_Dataset records_:
*****

(* ===== verification/Sysfs.v ===== *)
(** Sysfs nodes as the HALs use them: one line of text per path, written through
    an output stream that may fail to open or to write.

    [nodes] is the text last written to each path; [node_env] says which paths can
    be opened for writing and which accept a write. *)
From S2P Require Import Prelude Texts.

Abbreviation nodes := (gmap string string).

Record node_env := {
  node_opens : string -> bool;
  node_writes : string -> bool
}.

(** ** Reading numbers *)

(** The digits at the front of [s], after [acc]. *)
Fixpoint strtol_digits (s : string) (acc : Z) : Z :=
  match s with
  | String c s =>
      let d := Z.of_nat (Ascii.nat_of_ascii c) - 48 in
      if (0 <=? d) && (d <=? 9) then strtol_digits s (10 * acc + d) else acc
  | EmptyString => acc
  end.

(** [isspace] of the C locale *)
Fixpoint skip_space (s : string) : string :=
  match s with
  | String c rest =>
      let n := Ascii.nat_of_ascii c in
      if (n =? 32)%nat || ((9 <=? n) && (n <=? 13))%nat then skip_space rest else s
  | EmptyString => s
  end.

(** ** Writing *)

(** The template [writeNode]: the value as text, or an error. *)
Definition writeNode (env : node_env) (path value : string) (fs : nodes) : ScopedAStatus * nodes :=
  if negb (node_opens env path) then (fromStatus_UNKNOWN_ERROR, fs)
  else if negb (node_writes env path) then (fromStatus_UNKNOWN_ERROR, fs)
  else (status_ok, <[path := value]> fs).

(** The same write with its errors ignored. *)
Definition set_node (env : node_env) (path value : string) (fs : nodes) : nodes :=
  snd (writeNode env path value fs).

Definition all_nodes : node_env := {| node_opens _ := true; node_writes _ := true |}.

Lemma set_node_ok env path value fs :
  node_opens env path = true -> node_writes env path = true ->
  set_node env path value fs = <[path := value]> fs.
Proof. intros Ho Hw. unfold set_node, writeNode. by rewrite Ho, Hw. Qed.

Lemma set_node_other env path value fs path' :
  path <> path' -> set_node env path value fs !! path' = fs !! path'.
Proof.
  intros. unfold set_node, writeNode. repeat case_match; simpl; [done..|].
  by rewrite lookup_insert_ne.
Qed.

Lemma writeNode_status env path value fs :
  fst (writeNode env path value fs) = status_ok <->
  node_opens env path = true /\ node_writes env path = true.
Proof. unfold writeNode. destruct (node_opens env path), (node_writes env path); naive_solver. Qed.

Lemma set_node_self env path value fs :
  set_node env path value fs !! path = fs !! path \/ set_node env path value fs !! path = Some value.
Proof.
  unfold set_node, writeNode. repeat case_match; simpl; auto. right. by rewrite lookup_insert_eq.
Qed.
Definition vib_exec (env : node_env) (c : vib_call) (v : Vibrator) (fs : nodes) :
    option (ScopedAStatus * Vibrator * nodes) :=
  match c with
  | VOff => let '(st, fs) := off env v fs in Some (st, v, fs)
  | VOn ms cb => let '(st, fs, _) := on env ms cb v fs in Some (st, v, fs)
  | VPerform e s cb => '(st, fs, _, _) ← perform env e s cb v fs; Some (st, v, fs)
  | VSetAmplitude a => '(st, fs) ← setAmplitude env a v fs; Some (st, v, fs)
  | VSetExternalControl b => let '(st, v) := setExternalControl b v in Some (st, v, fs)
  end.

Fixpoint vib_run (env : node_env) (cs : list vib_call) (v : Vibrator) (fs : nodes) :
    option (Vibrator * nodes) :=
  match cs with
  | [] => Some (v, fs)
  | c :: cs => '(_, v, fs) ← vib_exec env c v fs; vib_run env cs v fs
  end.

(** Nearest integer to [(a - 1) * 10000 / 254], halves up. *)
Definition scaled_intensity (a : Z) : Z := ((a - 1) * INTENSITY_MAX * 2 + 254) / (2 * 254).

(** What the three nodes and the result should be after [perform] on a device
    with all three nodes. *)
Definition perform_ms (e : Effect) : Z :=
  match CP_TRIGGER_EFFECTS e with Some _ => 1000 | None => fst (effectToMs e) end.

Definition perform_trigger (e : Effect) : Z := default 0 (CP_TRIGGER_EFFECTS e).

Definition strength_intensity (s : EffectStrength) : Z :=
  match s with LIGHT => 2480 | MEDIUM => 5000 | STRONG => 10000 | StrengthOther _ => 0 end.

(** ** Lemmas *)

Definition integer_amplitudes : list Z := seqZ 1 255.

Definition amplitude_agrees (a : Z) : bool :=
  match raw_intensity (f_of_Z a) with Some r => r =? scaled_intensity a | None => false end.

Lemma integer_amplitudes_agree : forallb amplitude_agrees integer_amplitudes = true.
Proof. vm_compute. reflexivity. Qed.

Lemma raw_intensity_integer a : 1 <= a <= 255 -> raw_intensity (f_of_Z a) = Some (scaled_intensity a).
Proof.
  intros Ha. pose proof integer_amplitudes_agree as Hf. rewrite forallb_forall in Hf.
  specialize (Hf a). unfold amplitude_agrees in Hf.
  destruct (raw_intensity (f_of_Z a)); [f_equal; apply Z.eqb_eq, Hf|apply False_rect];
    try (apply list_elem_of_In, elem_of_seqZ; lia).
  apply diff_false_true, Hf, list_elem_of_In, elem_of_seqZ. lia.
Qed.

Lemma scaled_intensity_range a : 2 <= a <= 255 -> 1 <= scaled_intensity a <= INTENSITY_MAX.
Proof. intros. unfold scaled_intensity, INTENSITY_MAX. Z.div_mod_to_equations. lia. Qed.

Lemma setAmplitude_integer env a v fs :
  2 <= a <= 255 ->
  setAmplitude env (f_of_Z a) v fs =
    Some (if mHasTimedOutIntensity v
          then writeNode env VIBRATOR_INTENSITY_PATH (dec (scaled_intensity a)) fs
          else (status_ok, fs)).
Proof.
  intros Ha. pose proof (scaled_intensity_range a Ha). unfold setAmplitude.
  assert (feq (f_of_Z a) (f_of_Z 0) = false) as ->.
  { assert (forallb (fun x => negb (feq (f_of_Z x) (f_of_Z 0))) integer_amplitudes = true) as Hf
      by (vm_compute; reflexivity).
    rewrite forallb_forall in Hf. apply negb_true_iff, Hf, list_elem_of_In, elem_of_seqZ. lia. }
  rewrite raw_intensity_integer by lia. cbn [mbind option_bind].
  by rewrite (proj2 (Z.ltb_ge _ _)), (proj2 (Z.eqb_neq _ _)) by lia.
Qed.

Lemma strength_amplitude s :
  isOk (snd (strengthToAmplitude s)) = true ->
  2 <= fst (strengthToAmplitude s) <= 255 /\
  scaled_intensity (fst (strengthToAmplitude s)) = strength_intensity s.
Proof. destruct s; intros Hok; done || (split; [simpl; lia|reflexivity]). Qed.

(** [perform] as one case analysis on effect and strength, on a device with the
    three nodes. *)
Definition perform_spec (e : Effect) (s : EffectStrength) (callback : bool) (fs : nodes) :
    option (ScopedAStatus * nodes * option Z * callback_thread) :=
  if negb (isOk (snd (strengthToAmplitude s)))
  then Some (fromExceptionCode EX_UNSUPPORTED_OPERATION, fs, None, CbNone)
  else
    let fs := <[VIBRATOR_CP_TRIGGER_PATH := dec (perform_trigger e)]>
                (<[VIBRATOR_INTENSITY_PATH := dec (strength_intensity s)]>
                   (<[VIBRATOR_TIMEOUT_PATH := dec 0]> fs)) in
    if bool_decide (e ∈ snd getSupportedEffects)
    then Some (status_ok, <[VIBRATOR_TIMEOUT_PATH := dec (perform_ms e)]> fs, Some (perform_ms e),
               if callback then CbAfter (perform_ms e * 1000) else CbNone)
    else Some (fromExceptionCode EX_UNSUPPORTED_OPERATION, fs, None, CbNone).

(** Calls change no flag but the one [setExternalControl] stores. *)
Definition with_external (b : bool) (v : Vibrator) : Vibrator := {|
  mEnabled := mEnabled v; mExternalControl := b; mIsTimedOutVibrator := mIsTimedOutVibrator v;
  mHasTimedOutIntensity := mHasTimedOutIntensity v; mHasTimedOutEffect := mHasTimedOutEffect v
|}.

Lemma vib_exec_flags env c v fs st v' fs' :
  vib_exec env c v fs = Some (st, v', fs') -> exists b, v' = with_external b v.
Proof.
  intros Hs. assert (v' = v \/ exists b, c = VSetExternalControl b) as [->|[b ->]].
  { destruct c; simpl in Hs; [..|by eauto]; left.
    - by destruct (off _ _ _); simplify_eq.
    - by destruct (on _ _ _ _ _) as [[]]; simplify_eq.
    - apply bind_Some in Hs as ([[[] ?] ?] & _ & ?). by simplify_eq.
    - apply bind_Some in Hs as ([] & _ & ?). by simplify_eq. }
  - exists (mExternalControl v). by destruct v.
  - simpl in Hs. unfold setExternalControl in Hs. destruct (mEnabled v) eqn:He; injection Hs as <- <- <-.
    + exists (mExternalControl v). by destruct v.
    + exists b. unfold with_external. by rewrite He.
Qed.

Lemma vib_run_flags env cs : forall v fs v' fs',
  vib_run env cs v fs = Some (v', fs') -> exists b, v' = with_external b v.
Proof.
  induction cs as [|c cs IH]; intros v fs v' fs' Hr; simpl in Hr.
  - simplify_eq. exists (mExternalControl v'). by destruct v'.
  - apply bind_Some in Hr as ([[st v1] fs1] & [b ->]%vib_exec_flags & Hr).
    apply IH in Hr as [b' ->]. by exists b'.
Qed.

(** ** Properties *)

(** C20: on a device with the three nodes, [perform] succeeds exactly for the
    strengths the interface defines and the effects [getSupportedEffects] lists; it
    leaves the strength's intensity, the effect's trigger index (0 if it has none)
    and the effect's duration in the three nodes, returns that duration and calls
    back after it; otherwise it reports an unsupported operation and does not start
    the motor. This holds in every state the service can reach from its main. *)
Theorem perform_matches_supported_effects addService v0 cs fs0 v fs e s callback :
  vibrator_main all_nodes addService = Some v0 -> vib_run all_nodes cs v0 fs0 = Some (v, fs) ->
  perform all_nodes e s callback v fs = perform_spec e s callback fs.
Proof.
  unfold vibrator_main. intros Hm [b ->]%vib_run_flags. case_match; [|done]. injection Hm as <-.
  unfold perform, perform_spec. destruct (strengthToAmplitude s) as [a st] eqn:Hs.
  change st with (snd (a, st)). rewrite <- Hs. destruct (isOk _) eqn:Hok; cbn [negb];
    [|by destruct s].
  destruct (strength_amplitude s Hok) as [Ha Hi]. rewrite Hs in Ha, Hi. cbn [fst] in Ha, Hi.
  rewrite setAmplitude_integer, Hi by done. unfold activate, perform_trigger, perform_ms.
  destruct e; try reflexivity.
Qed.

(** amplitudes on the scale 1..255 the formula is written for: for every
    integer amplitude from 2 to 255, the single-precision computation yields exactly
    the nearest integer to (amplitude - 1) * 10000 / 254, between 1 and 10000, and
    that is what is written to the intensity node. *)
Lemma amplitude_255_scale env a v fs :
  2 <= a <= 255 -> mHasTimedOutIntensity v = true ->
  setAmplitude env (f_of_Z a) v fs =
    Some (writeNode env VIBRATOR_INTENSITY_PATH (dec (scaled_intensity a)) fs) /\
  1 <= scaled_intensity a <= INTENSITY_MAX.
Proof.
  intros Ha Hv. rewrite setAmplitude_integer, Hv by done. split; [done|].
  by apply scaled_intensity_range.
Qed.

(** An amplitude of [k] hundredths. *)
Definition hundredths (k : Z) : float := fdiv (f_of_Z k) (f_of_Z 100).

(** on the scale of the AIDL interface, where an amplitude is between 0 and
    1, the same formula goes negative, the rounded value wraps to a large
    [uint32_t], and every amplitude from 0.01 to 0.98 sets the maximum intensity;
    the full amplitude 1.0 is rejected as an illegal argument. *)
Lemma amplitude_unit_scale_saturates env v fs :
  (forall k, 1 <= k <= 98 -> mHasTimedOutIntensity v = true ->
     setAmplitude env (hundredths k) v fs =
       Some (writeNode env VIBRATOR_INTENSITY_PATH (dec INTENSITY_MAX) fs)) /\
  setAmplitude env (hundredths 100) v fs = Some (fromExceptionCode EX_ILLEGAL_ARGUMENT, fs).
Proof.
  split; [|reflexivity]. intros k Hk Hv.
  assert (forallb (fun k => negb (feq (hundredths k) (f_of_Z 0)) &&
    match raw_intensity (hundredths k) with Some r => INTENSITY_MAX <? r | None => false end)
    (seqZ 1 98) = true) as Hf by (vm_compute; reflexivity).
  rewrite forallb_forall in Hf. specialize (Hf k). unfold setAmplitude.
  apply andb_true_iff in Hf as [He Hr]; [|apply list_elem_of_In, elem_of_seqZ; lia].
  apply negb_true_iff in He. rewrite He. destruct (raw_intensity (hundredths k)); [|done].
  cbn [mbind option_bind]. rewrite Hr, Hv. done.
Qed.

(** no call ever sets [mEnabled], so in every reachable state
    [setExternalControl] accepts the request: its guard against an active vibrator
    never fires. *)
Lemma external_control_never_refused env cs v fs enabled :
  vib_run env cs (Vibrator_new env) ∅ = Some (v, fs) ->
  fst (setExternalControl enabled v) = status_ok.
Proof. by intros [b ->]%vib_run_flags. Qed.

(** *** Witnesses *)

Lemma amplitude_255_scale_witness :
  setAmplitude all_nodes (f_of_Z 128) (Vibrator_new all_nodes) ∅ =
    Some (writeNode all_nodes VIBRATOR_INTENSITY_PATH (dec 5000) ∅) /\
  1 <= scaled_intensity 128 <= INTENSITY_MAX.
Proof. apply (amplitude_255_scale all_nodes 128 (Vibrator_new all_nodes) ∅); [lia|reflexivity]. Defined.

(** A click after external control was taken. *)
Lemma perform_matches_supported_effects_witness :
  match vib_run all_nodes [VSetExternalControl true] (Vibrator_new all_nodes) ∅ with
  | Some (v, fs) => mExternalControl v = true /\
      perform all_nodes CLICK MEDIUM true v fs = perform_spec CLICK MEDIUM true fs
  | None => False
  end.
Proof.
  destruct (vib_run _ _ _ _) as [[v fs]|] eqn:Hr; [split|].
  - injection Hr as <- _. reflexivity.
  - exact (perform_matches_supported_effects 0 (Vibrator_new all_nodes) [VSetExternalControl true] ∅ v fs
      CLICK MEDIUM true eq_refl Hr).
  - discriminate Hr.
Defined.

Lemma external_control_never_refused_witness :
  fst (setExternalControl true (Vibrator_new all_nodes)) = status_ok.
Proof.
  apply (external_control_never_refused all_nodes [VOff] (Vibrator_new all_nodes)
    {[VIBRATOR_TIMEOUT_PATH := "0"]}). vm_compute. reflexivity.
Defined.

*****

_Directions_: Transcribe the material exactly, stopping after the "be opened for" line.

_Result of this exercise_:
(* ===== verification/Sysfs.v ===== *)
(** Sysfs nodes as the HALs use them: one line of text per path, written through
    an output stream that may fail to open or to write.

    [nodes] is the text last written to each path; [node_env] says which paths can
    be opened for writing and which accept a write. *)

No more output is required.